The Church also distinguishes between those who have homosexual attraction but do not act upon them, living chaste lives and those who practice homosexual acts. In most cases, homosexual tendencies are an acquired disorder and the person is not at fault for the disorder. ( and yes, if recognized early enough, can be very successfully treated). But then if one acts upon that inclination, therein lies the sin.


#19

[quote=Atreyu]I’ve been thinking about these two groups of people recently. I think that there is still a prevalent bias against homosexuals, in that we treat homosexuals differently to how we treat fornicators. Surely we should put both of these groups into the same category? I mean, it is the act of homosexual sex (and lust) that is sinful, is it not? In the same way, straight sex (and lust) outside of marriage is just as sinful. So why do we (as in, society) treat homosexuals differently to fornicators?

I think that if we (as Christians) could treat homosexuals in exactly the same way as fornicators, then hopefully more homosexuals would be able to understand exactly what it is that we are condemning as sinful (any sex or lust outside of marriage etc). Also I think it would help us with how we are to view such people.

I haven’t completely thought this through, as you can probably tell from my disjointed thoughts. Any comments and expansions (or critiques) are very welcome.
[/quote]

First let me say that we definitely over-attack homosexuality and underattack fornication. I believe there are both logical and natural reasons for this, but that does not make it appropriate.
Logically, homosexuality is a double violation: it is sex outside of marriage AND it is sex with another of the same sex; whereas fornication simply lacks the validity of marriage. Double violation means the act will recieve additional scorn.
Naturally, heterosexuality is disproportionately prevalent - if not exclusively prevalent- in the animal world and is certainly the norm for humans. Anything abnormal is usually viewed with suspicion, if not disgust, therefore additional scorn again.
Finally, if we regard life as the greatest accomplishment through the natural world, homosexuality is unnecessary but heterosexuality is necessary to sustain life through reproduction.

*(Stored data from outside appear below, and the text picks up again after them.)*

(* ===== verification/SqlState.v ===== *)
(** The HTTP server over the service: its state, and the helpers of
    [internal/httpapi/sql_handlers.go] its handlers share: the calls of the
    service, authentication, error replies, query parsing and the stream slots.

    The state joins the service, the two hubs and the in-memory windows.  A
    handler is a computation whose errors are early replies; the state of the
    service moves by [call], which also hands the events the service published
    to the hub, in order, even when the service then fails or blocks. *)
From S2P Require Import Prelude Monad RoomState Http Policy SecretCipher PromptBuilder EventHub TypingHub StoreTypes Store RoomContext ServiceState Reconcile Service SendMessage RoomOps.
From Stdlib Require Import Ascii.

Record server := MkServer {
  svc : service;
  evHub : hub RoomEvent;
  typHub : typingHub;
  ipWindows : gmap string (list time);
  streamCounts : gmap string Z;
  streamOpenWindows : gmap string (list time);
  streamIPWindows : gmap string (list time);
}.
Definition set_svc (x : service) (s : server) : server :=
  MkServer x (evHub s) (typHub s) (ipWindows s) (streamCounts s) (streamOpenWindows s) (streamIPWindows s).
Definition set_evHub x (s : server) : server :=
  MkServer (svc s) x (typHub s) (ipWindows s) (streamCounts s) (streamOpenWindows s) (streamIPWindows s).
Definition set_typHub (x : typingHub) (s : server) : server :=
  MkServer (svc s) (evHub s) x (ipWindows s) (streamCounts s) (streamOpenWindows s) (streamIPWindows s).
Definition set_ipWindows x (s : server) : server :=
  MkServer (svc s) (evHub s) (typHub s) x (streamCounts s) (streamOpenWindows s) (streamIPWindows s).
Definition set_streamCounts x (s : server) : server :=
  MkServer (svc s) (evHub s) (typHub s) (ipWindows s) x (streamOpenWindows s) (streamIPWindows s).
Definition set_streamOpenWindows x (s : server) : server :=
  MkServer (svc s) (evHub s) (typHub s) (ipWindows s) (streamCounts s) x (streamIPWindows s).
Definition set_streamIPWindows x (s : server) : server :=
  MkServer (svc s) (evHub s) (typHub s) (ipWindows s) (streamCounts s) (streamOpenWindows s) x.

(** What does not change; [leases] says whether the store grants stream leases. *)
Record http_config := MkHttpConfig { svcConfig : config; viewerTimeout : duration; adminToken : string; leases : bool }.

(** [newSQLHTTP]; [None] when [a2a.New] panics. *)
Definition newSQLHTTP `{Crypto} (readFile : string → option string) (tables : db) (isShared : bool) (opts : Options) (token : string) : option (http_config * server) :=
  p ← ServiceState.New readFile tables isShared opts;
  Some (MkHttpConfig p.1 (if 0 <? ViewerHeartbeatTimeout opts then ViewerHeartbeatTimeout opts else 45 * Second) (TrimSpace token) isShared,
        MkServer p.2 (newRoomEventHub 64) (newTypingHub 64) ∅ ∅ ∅ ∅).

Definition maxActiveStreamsPerAgentRoom : Z := 5.
Definition maxStreamConnectsPerMinuteRoomKey : Z := 30.
Definition maxStreamConnectsPerMinuteIP : Z := 120.

(** A request with the headers and the address these handlers read. *)
Record http_request := HttpRequest { rq : Http.request; RemoteAddr : string; LastEventID : string; XAdminToken : string }.
(** * Rooms *)
Definition handleRoomContext (r : http_request) (roomID : string) : handler :=
  require_method r "GET" ;;
  let! agentID := authRoomAccess r roomID "room:context" in
  let! (b, turn, actor) := call_or writeRoomServiceErr (GetPromptBundle cf agentID roomID) in
  ret (writeJSON 200 (JObj (app [("room_id", JStr roomID); ("bundle_hash", JStr (BundleHash b))] (app (bundle_hashes b)
    [("turn_index", JInt turn); ("next_turn", JInt turn); ("next_actor_id", JStr actor); ("context_ack_required", JBool true);
     ("context_ack_path", JStr "/v1/rooms/{id}/context/ack"); ("mode", JStr "sse"); ("poll_interval_ms", JInt 5000);
     ("ordered_stack", JArr (map JStr (OrderedStack b))); ("prompt_bundle_text", JStr (Prompt b))])))).
Definition handleRoomContextAck (r : http_request) (req : option (ptr Z)) (roomID : string) : handler :=
  require_method r "POST" ;;
  let! agentID := authRoomAccess r roomID "room:context" in
  match req with
  | Some (Some turnIndex) =>
      if turnIndex <? 0 then fail 400 "invalid request"
      else
        call_or writeRoomServiceErr (RecordRoomContextFetch cf agentID roomID turnIndex) ;;
        ret (writeJSON 200 (JObj [("room_id", JStr roomID); ("agent_id", JStr agentID); ("turn_index", JInt turnIndex)]))
  | _ => fail 400 "invalid request"
  end.
Definition handleRoomJoin (r : http_request) (roomID : string) : handler :=
  require_method r "POST" ;;
  let! agentID := authAgentID r in
  let! (state, joined) := call_or writeRoomServiceErr (JoinRoom cf agentID roomID) in
  let! (b, _, _) := call_or writeRoomServiceErr (GetPromptBundle cf agentID roomID) in
  ret (writeJSON 200 (JObj (app [("room_id", JStr roomID); ("state", JState state);
    ("joined", JObj (map (fun p => (p.1, JBool p.2)) (map_to_list joined))); ("initial_bundle", JStr (BundleHash b))]
    (app (bundle_hashes b) [("ordered_stack", JArr (map JStr (OrderedStack b)))])))).
Definition handleRoomAccessToken (r : http_request) (roomID : string) : handler :=
  allow_method r "POST" ;;
  let! agentID := authAgentID r in
  let! out := call_or writeRoomServiceErr (CreateRoomAccessToken cf agentID roomID) in
  ret (writeJSON 201 (JObj [("room_id", JStr (rt_RoomID out)); ("agent_id", JStr (rt_AgentID out)); ("token", JStr (rt_Token out));
    ("scope", JStr (rt_Scope out)); ("expires_at", JTime (rt_ExpiresAt out))])).
Definition handleRoomMessage (r : http_request) (req : option messageBody) (roomID : string) : handler :=
  require_method r "POST" ;;
  let! t := now in
  let! ok := allowIPMessage (RemoteAddr r) t in
  if negb ok then
    let! _ := call (AppendSecurityAudit roomID "ip_rate_limited" [("room_id", JStr roomID); ("ip", JStr (remoteIP (RemoteAddr r)))] 0) in
    fail 429 "rate limit exceeded"
  else
    let! agentID := authRoomAccess r roomID "room:message" in
    let! req := decoded req in
    let! out := call_or writeRoomServiceErr (SendMessage cf agentID roomID (mb_ExpectedTurn req) (mb_Ciphertext req) (mb_BundleHash req)) in
    let! t := now in
    let! _ := typing_stop roomID agentID t in
    when (negb (bool_decide (sm_RoomState out = RoomStateActive))) (let! t := now in typing_clear roomID t) ;;
    ret (writeJSON 201 (JObj [("message_id", JStr (ms_ID (sm_Message out))); ("turn", JInt (ms_Turn (sm_Message out))); ("next_turn", JInt (sm_NextTurn out));
      ("room_state", JState (sm_RoomState out)); ("bundle_hash", JStr (sm_BundleHash out))])).
Definition handleRoomState (r : http_request) (roomID : string) : handler :=
  require_method r "GET" ;;
  let! agentID := authRoomAccess r roomID "room:state" in
  let! out := call_or writeRoomServiceErr (GetRoomState cf agentID roomID) in
  let rm := rs_Room out in
  ret (writeJSON 200 (JObj [("id", JStr (rm_ID rm)); ("agent_a_id", JStr (rm_AgentAID rm)); ("agent_b_id", JStr (rm_AgentBID rm)); ("state", JState (rm_State rm));
    ("turn_index", JInt (rm_TurnIndex rm)); ("next_turn", JInt (rs_NextTurn out)); ("next_actor_id", JStr (rs_NextActorID out)); ("max_turns", JInt (rm_MaxTurns rm));
    ("ttl_at", JTime (rm_TTLAt rm)); ("created_at", JTime (rm_CreatedAt rm)); ("closed_at", JTimePtr (rm_ClosedAt rm)); ("purged_at", JTimePtr (rm_PurgedAt rm));
    ("active_viewers", JInt (Z.of_nat (rs_ActiveViewers out)))])).
Definition handleRoomClose (r : http_request) (roomID : string) : handler :=
  require_method r "POST" ;;
  let! agentID := authRoomAccess r roomID "room:close" in
  let! rm := call_or writeRoomServiceErr (CloseRoom cf agentID roomID) in
  let! t := now in
  typing_clear roomID t ;;
  ret (writeJSON 200 (JObj [("room_id", JStr (rm_ID rm)); ("state", JState (rm_State rm))])).
Definition handleRoomLeave (r : http_request) (roomID : string) : handler :=
  allow_method r "POST" ;;
  ret (writeEndpointNotSupported "/v1/rooms/{id}/leave"
    "Leave is not implemented. Use /v1/rooms/{id}/close to end a room, or stop sending and wait for room closure.").
Definition handleTranscript (r : http_request) (req : option string) (roomID : string) : handler :=
  require_method r "POST" ;;
  if query_has (rq r) "human_code" then
    throw (writeAPIError 400 "invalid_request" (ErrorOptions false "Send human_code in the JSON request body. Query-string human_code is not supported." 0 "" []))
  else
    let! humanCode := decoded req in
    let! out := call_or writeRoomServiceErr (Transcript cf roomID (TrimSpace humanCode)) in
    let rm := tr_Room out in
    let fetches := tr_LastContextFetchByAgent out in
    ret (writeJSON 200 (JObj [("room_id", JStr roomID); ("room_topic", JStr (TrimSpace (rm_Topic rm))); ("agent_a_id", JStr (rm_AgentAID rm));
      ("agent_b_id", JStr (rm_AgentBID rm)); ("turn_index", JInt (rm_TurnIndex rm)); ("next_actor_id", JStr (nextActorIDForTranscript rm)); ("state", JState (rm_State rm));
      ("messages", JArr (map (transcript_message rm fetches) (tr_Messages out))); ("closed_at", JTimePtr (rm_ClosedAt rm)); ("purged_at", JTimePtr (rm_PurgedAt rm));
      ("last_context_fetch_turn_by_agent", JObj (map (fun p => (p.1, JInt p.2)) (map_to_list fetches)))])).
Definition handleRoomViewers (r : http_request) (req : option viewerBody) (roomID : string) : handler :=
  require_method r "POST" ;;
  let! req := decoded req in
  let op := TrimSpace (vb_Op req) in
  let viewers out := ("active_viewers", JInt (Z.of_nat (vr_ActiveViewers out))) in
  if String.eqb op "join" then
    let! out := call_or writeRoomServiceErr (ViewerJoin cf roomID (vb_HumanCode req)) in
    ret (writeJSON 201 (JObj [("viewer_token", JStr (vr_ViewerToken out)); viewers out]))
  else if String.eqb op "heartbeat" then
    let! out := call_or writeRoomOrViewerServiceErr (ViewerHeartbeat cf roomID (vb_ViewerToken req)) in
    ret (writeJSON 200 (JObj [viewers out]))
  else if String.eqb op "leave" then
    let! out := call_or writeRoomOrViewerServiceErr (ViewerLeave cf roomID (vb_ViewerToken req)) in
    ret (writeJSON 200 (JObj [viewers out]))
  else fail 400 "unsupported op".
Definition handleRoomEventsHistory (r : http_request) (roomID : string) : handler :=
  require_method r "GET" ;;
  let! agentID := authAgentID r in
  match parseEventHistoryQuery r with
  | None => fail 400 "invalid request"
  | Some (sinceID, limit) =>
      let! out := call_or writeRoomServiceErr (ListRoomEventHistory cf agentID roomID sinceID limit) in
      ret (writeJSON 200 (JObj [("room_id", JStr roomID); ("items", JArr (map roomEventPayload (hs_Items out))); ("next_since", JInt (hs_NextSince out))]))
  end.
(** The duration of a typing indicator that names one. *)
Definition typing_ttl (ms : Z) : duration :=
  let ttl := wrap64 (ms * Millisecond) in
  let ttl := if ttl <? minTypingTTL then minTypingTTL else ttl in
  if maxTypingTTL <? ttl then maxTypingTTL else ttl.
Definition handleRoomTyping (r : http_request) (req : option typingBody) (roomID : string) : handler :=
  require_method r "POST" ;;
  let! agentID := authRoomAccess r roomID "room:typing" in
  let! req := decoded req in
  let state := TrimSpace (tb_State req) in
  if negb (String.eqb state "start") && negb (String.eqb state "stop") then
    throw (writeAPIError 400 "invalid_request" (ErrorOptions false "state must be start or stop." 0 "" []))
  else
    let! room := call_or writeRoomServiceErr (GetRoomState cf agentID roomID) in
    let! t := now in
    let doc rest := JObj (app [("room_id", JStr roomID); ("actor_id", JStr agentID); ("state", JStr state)] rest) in
    if String.eqb state "start" then
      if negb (bool_decide (rm_State (rs_Room room) = RoomStateActive)) then
        throw (writeAPIError 409 "room_not_active" (hinted "Wait until the room becomes ACTIVE before sending typing updates."))
      else if negb (String.eqb (rs_NextActorID room) agentID) then
        throw (writeAPIError 409 "turn_mismatch" (hinted "Only the current speaker may emit typing.start."))
      else
        let! ttl := (match tb_TTLMs req with
          | None => ret defaultTypingTTL
          | Some ms => if ms <=? 0 then throw (writeAPIError 400 "invalid_request" (ErrorOptions false "ttl_ms must be greater than 0 when provided." 0 "" []))
                       else ret (typing_ttl ms) end) in
        let! ev := typing_start roomID agentID t ttl in
        ret (writeJSON 200 (doc [("ttl_ms", JInt (Z.quot ttl Millisecond)); ("expires_at", JTime (match ev with Some e => te_ExpiresAt e | None => zeroTime end))]))
    else
      let! cleared := typing_stop roomID agentID t in
      ret (writeJSON 200 (doc [("cleared", JBool cleared)])).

Again, I am simply stating the reality as I see it but I am not justifying unloving behaviour toward anyone.

Phil


#20

[quote=Atreyu]I’ve been thinking about these two groups of people recently. I think that there is still a prevalent bias against homosexuals, in that we treat homosexuals differently to how we treat fornicators. .
[/quote]

who is this “we?”

If you mean the Catholic Church, the moral teaching of the Church applies equally to all, the commandments apply to all, the evil consequences of immoral actions are the common lot of all, the conditions for mortal sin apply to all – the matter must be grave, the individual must have full knowledge of the gravity of the sin, and the individual must fully intend and will the sinful action. The remedy for sin is the same for all: confession of all mortal sins we are conscious of to a priest and absolution. Baptism remits all actual sin (as well as original sin), and the sacrament of anointing of the sick also remits all actual sin. There is no difference in the action of the sacraments based on the individual’s sins.
Mortal sin, no matter what it is, separates the baptized individual from the communion, from the sacraments until confession and absolution have been obtained.

If you mean that those in the Church with pastoral care responsibilities deal differently with person who are struggling with this sin or that sin, that is none of our business, for one thing, because matter for confession is private, and it may very well be that different individuals require different remedies.

If you mean that many Catholics share the same laissez-faire attitude about premarital and extramarital sex that permeates our culture, and condone or even promote such behavior while claiming to be “Catholic” not doubt that is true for some, but please don’t include all of us in that “we”. Such persons may be condemnatory about the sins of another person or class of persons, such as gays, while excusing their own personal sins, and that hypocrisy is warned against often by the saints and spiritual writers. So I still don’t know who you mean by “we.”